Various medically assisted reproductive techniques (MAP) help infertile couples. However, the chances of success depend on a number of factors, including the age of the woman. And technological progress leaves little hope in the short term.
“We can’t do much after 40.” Herman Tournaye, Head of Department at Brussels IVF, the Center for Human Reproduction at UZ Brussels, cannot repeat it often enough: Age, age, age. “Nowadays women in their 30s or even beyond are thinking about having children. Couples think as long as the woman is menstruating, everything is fine and doctors can work miracles, but that’s not true,” he insists. “Women wrongly believe that with PMA we solve all problems. However, if the egg quality is poor, we are stuck,” says Marine Guisset, gynecologist and fertility specialist at the Clinique Saint-Jean in Brussels.
This also emerges from the report on the causes of infertility presented to the French government last February. “The ignorance of many couples to the reality of their declining fertility with age combined with overconfidence in the performance of assisted reproductive technologiesresult in a demand for ever-delayed medical support, thereby limiting the success rate.”
Professor Tournaye railed against the stories of elderly and pregnant celebrities circulating in the press. “Often it’s thanks to a younger woman’s egg, but not everyone realizes that.”
In Belgium, The age limit for treatments with your own eggs is set at 45 years. After the age of 43, patients are no longer entitled to reimbursement from the health insurance company. Women with frozen eggs or embryos can be fertilized up to the age of 47. In addition, the only way to benefit from an assisted reproductive technology is to go to Spain, where the limit is set at 50 years.
Technologies of the (distant) future
Unfortunately, no miracle technology on the horizon. “The 21st century was supposed to be the century of stem cells, from which sperm and egg cells develop. But the technology is not keeping up. It has yet to work in animals, which isn’t the case yet. If a technology is reliable for mice, it will be another 10 or 20 years before it’s available for humans,” notes Professor Tournaye.

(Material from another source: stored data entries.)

(** * Further properties *)

(** ** [design_primers]: reading the answer *)

Lemma design_primers_answer svc cfg s e nm record primers :
  SeqIO_read svc (input_file cfg) = Ok record →
  designPrimers svc (input_params_of record.1 (template_of record s e) cfg)
                (global_args_of cfg) = Ok primers →
  design_primers svc cfg s e nm
    = (request_trace cfg record s e nm ++ trace (read_answer primers nm),
       outcome (read_answer primers nm)).
Proof.
  intros Hr Hs. unfold design_primers, template_of in *. rewrite Hr.
  cbn [lift bind print emit app fst snd]. rewrite Hs.
  by destruct (read_answer primers nm).
Qed.

Lemma read_pair_listed primers nm i :
  pair_listed primers i → ∃ c, read_pair primers nm i = Ok c.
Proof.
  unfold pair_listed, pair_keys. rewrite !Forall_cons.
  intros ([? H1] & [? H2] & [? H3] & [? H4] & [? H5] & _).
  eexists. unfold read_pair, getitem. rewrite H1, H2, H3, H4, H5. reflexivity.
Qed.

Lemma read_pair_missing primers nm i :
  ¬ pair_listed primers i →
  ∃ k, k ∈ pair_keys i ∧ primers !! k = None ∧ read_pair primers nm i = Raise (KeyError k).
Proof.
  intros Hn. unfold read_pair, getitem, pair_keys.
  destruct (primers !! key_left_seq i) eqn:H1;
    [|exists (key_left_seq i); repeat split; auto; set_solver].
  destruct (primers !! key_right_seq i) eqn:H2;
    [|exists (key_right_seq i); repeat split; auto; set_solver].
  destruct (primers !! key_right_tm i) eqn:H3;
    [|exists (key_right_tm i); repeat split; auto; set_solver].
  destruct (primers !! key_left_tm i) eqn:H4;
    [|exists (key_left_tm i); repeat split; auto; set_solver].
  destruct (primers !! key_product_size i) eqn:H5;
    [|exists (key_product_size i); repeat split; auto; set_solver].
  destruct Hn. unfold pair_listed, pair_keys.
  rewrite !Forall_cons, H1, H2, H3, H4, H5. repeat split; eauto.
Qed.

Lemma read_pairs_listed primers nm n : ∀ j acc,
  (∀ i, (j ≤ i < j + n)%nat → pair_listed primers i) →
  ∃ l, read_pairs primers nm (seq j n) acc = (acc ++ l, None) ∧ length l = n.
Proof.
  induction n as [|n IH]; intros j acc Hall; simpl.
  - exists []. by rewrite app_nil_r.
  - destruct (read_pair_listed primers nm j) as [c ->]; [apply Hall; lia|].
    destruct (IH (S j) (acc ++ [c])) as (l & -> & Hl); [intros; apply Hall; lia|].
    exists (c :: l). rewrite <- app_assoc. simpl. auto.
Qed.

Lemma read_pairs_stops primers nm m : ∀ n j acc,
  (m < n)%nat →
  (∀ i, (j ≤ i < j + m)%nat → pair_listed primers i) →
  ¬ pair_listed primers (j + m) →
  ∃ l k, read_pairs primers nm (seq j n) acc = (acc ++ l, Some (KeyError k))
         ∧ length l = m ∧ k ∈ pair_keys (j + m) ∧ primers !! k = None.
Proof.
  induction m as [|m IH]; intros n j acc Hmn Hall Hmiss;
    (destruct n as [|n]; [lia|]); simpl.
  - rewrite Nat.add_0_r in Hmiss.
    destruct (read_pair_missing primers nm j Hmiss) as (k & Hk & Hnone & ->).
    exists [], k. rewrite app_nil_r, Nat.add_0_r. auto.
  - destruct (read_pair_listed primers nm j) as [c ->]; [apply Hall; lia|].
    destruct (IH n (S j) (acc ++ [c])) as (l & k & -> & Hl & Hk & Hnone).
    + lia.
    + intros; apply Hall; lia.
    + by replace (S j + m)%nat with (j + S m)%nat by lia.
    + exists (c :: l), k. rewrite <- app_assoc. simpl.
      replace (j + S m)%nat with (S j + m)%nat by lia. auto.
Qed.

“Some scientific studies in mice show encouraging results, but we are only at the end beginning, confirms Marine Guisset. However, There is hope that we will one day Improve oocyte quality. But beware: We are talking about genetic manipulation. Which may not happen in the next fifty years.
the rejuvenation of the ovaries is another increasingly popular technology. But Annick Delvigne, gynecologist and head of the PMA center at Clinique MontLégia (Liège), frets: “This practice will never work on a 40-year-old woman, but rather on 20-year-old women with ovarian failure – early menopause – and in which there are still small amounts of follicles in the ovaries. The most important current research is try to reactivate these residual follicles in young women. In the older woman, we would reactivate old eggs, which isn’t particularly interesting.
Another track: Egg freezing before age 35. To? Too late! “We started with that Social Freeze in 2009. But to be honest, it’s unlikely that a woman who freezes her eggs at 40 will ever have a child.” Then it shouldn’t be cryopreservation – useful if the woman has not yet found the right partner – becomes “a prevention policy for couples who put careers ahead of parenthood, warns Christine Wyns, head of the gynecology department at the Cliniques Saint-Luc in Brussels. On the one hand, because pregnancy at an advanced age harbors risks, on the other hand, because success is not guaranteed.
Guaranteed, success is never guaranteed anyway, no matter what technique. In 2019, the success rate (at the first embryo transfer) in patients under 36 years old was 31%. And then it decreases with age. “There are very few areas of medicine where people accept treatment with such a low success rate,” notes Annick Delvigne.
According to the hospital, the chances could still dwindle. While anyone can use these techniques, not everyone has the same level of expertise. In 2015, the government began reimbursement for egg freezing for cancer patients. “Back then, the success rate per thawing cycle was 30-35% in the Brussel IP, but less than 8% in the rest of Belgium,” says Herman Tournaye.
However, consistent top expertise would not completely counteract the vagaries of the human body. In the house of micethese lucky ones IVF is 100% successful…
The three most popular techniques
Injecting sperm into the uterus (or cervix) to bring them as close as possible to the egg at the time of ovulation.
In vitro fertilization (IVF)
Fertilization of two reproductive cells, male and female, in the laboratory. Then, if successful, replacement of the embryos in the uterus.
Frozen Embryo Transfer
Freezing embryos obtained through IVF to create a reserve that doctors can use later for a new transfer.